Segment Start: DATA FOR THIS TASK

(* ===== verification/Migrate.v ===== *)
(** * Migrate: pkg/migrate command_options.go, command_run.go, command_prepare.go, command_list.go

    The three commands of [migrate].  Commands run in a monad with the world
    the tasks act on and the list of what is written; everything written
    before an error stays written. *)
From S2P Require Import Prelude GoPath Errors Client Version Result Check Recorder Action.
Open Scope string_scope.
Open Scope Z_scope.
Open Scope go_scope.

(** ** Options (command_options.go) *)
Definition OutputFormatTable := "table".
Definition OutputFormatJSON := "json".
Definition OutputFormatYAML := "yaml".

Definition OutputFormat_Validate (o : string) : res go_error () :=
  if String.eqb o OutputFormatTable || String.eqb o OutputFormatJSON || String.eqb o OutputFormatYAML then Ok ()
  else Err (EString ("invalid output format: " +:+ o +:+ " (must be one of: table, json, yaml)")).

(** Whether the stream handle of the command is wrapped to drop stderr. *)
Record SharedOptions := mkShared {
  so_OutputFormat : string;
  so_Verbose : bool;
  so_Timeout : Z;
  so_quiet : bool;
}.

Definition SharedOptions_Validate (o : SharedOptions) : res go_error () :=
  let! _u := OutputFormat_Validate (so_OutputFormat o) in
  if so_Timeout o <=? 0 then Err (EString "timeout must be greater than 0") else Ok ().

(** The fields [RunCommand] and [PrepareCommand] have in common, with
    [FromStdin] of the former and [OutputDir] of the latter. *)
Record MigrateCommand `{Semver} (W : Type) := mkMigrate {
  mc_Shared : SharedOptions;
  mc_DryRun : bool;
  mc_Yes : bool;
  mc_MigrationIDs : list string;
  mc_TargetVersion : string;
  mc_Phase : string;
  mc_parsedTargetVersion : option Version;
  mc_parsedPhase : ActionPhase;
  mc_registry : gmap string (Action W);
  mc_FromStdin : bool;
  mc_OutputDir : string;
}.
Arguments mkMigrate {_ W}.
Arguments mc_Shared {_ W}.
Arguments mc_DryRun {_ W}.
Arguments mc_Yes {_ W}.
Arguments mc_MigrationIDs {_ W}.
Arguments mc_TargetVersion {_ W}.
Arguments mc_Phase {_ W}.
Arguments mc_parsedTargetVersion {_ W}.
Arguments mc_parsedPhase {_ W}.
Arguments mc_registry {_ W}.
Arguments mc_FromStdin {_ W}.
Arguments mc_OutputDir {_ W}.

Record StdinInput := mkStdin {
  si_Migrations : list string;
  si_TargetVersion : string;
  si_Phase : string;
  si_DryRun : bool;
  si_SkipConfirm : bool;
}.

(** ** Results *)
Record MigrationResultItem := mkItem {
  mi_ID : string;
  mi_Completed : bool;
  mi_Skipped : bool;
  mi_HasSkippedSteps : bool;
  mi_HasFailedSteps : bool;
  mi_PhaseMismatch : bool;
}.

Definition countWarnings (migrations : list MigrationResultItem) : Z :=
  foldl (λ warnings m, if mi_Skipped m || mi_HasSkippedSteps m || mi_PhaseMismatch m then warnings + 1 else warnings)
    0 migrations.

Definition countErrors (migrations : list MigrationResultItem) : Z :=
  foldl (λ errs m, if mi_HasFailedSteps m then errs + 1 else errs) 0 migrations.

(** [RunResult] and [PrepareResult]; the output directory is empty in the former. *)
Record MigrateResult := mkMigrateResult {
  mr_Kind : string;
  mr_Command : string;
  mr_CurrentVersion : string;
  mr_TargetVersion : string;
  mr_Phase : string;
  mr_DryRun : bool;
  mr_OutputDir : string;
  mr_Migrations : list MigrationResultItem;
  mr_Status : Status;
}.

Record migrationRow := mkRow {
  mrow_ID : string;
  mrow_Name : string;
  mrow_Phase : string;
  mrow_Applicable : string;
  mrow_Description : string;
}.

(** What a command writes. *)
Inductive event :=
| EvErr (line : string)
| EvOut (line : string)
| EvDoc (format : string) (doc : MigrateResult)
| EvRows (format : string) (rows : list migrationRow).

Segment End: DATA FOR THIS TASK

TASK TO CARRY OUT: Line count for "Open": count the lines in the records above that hold this word, and give only the number.

RESULT: 3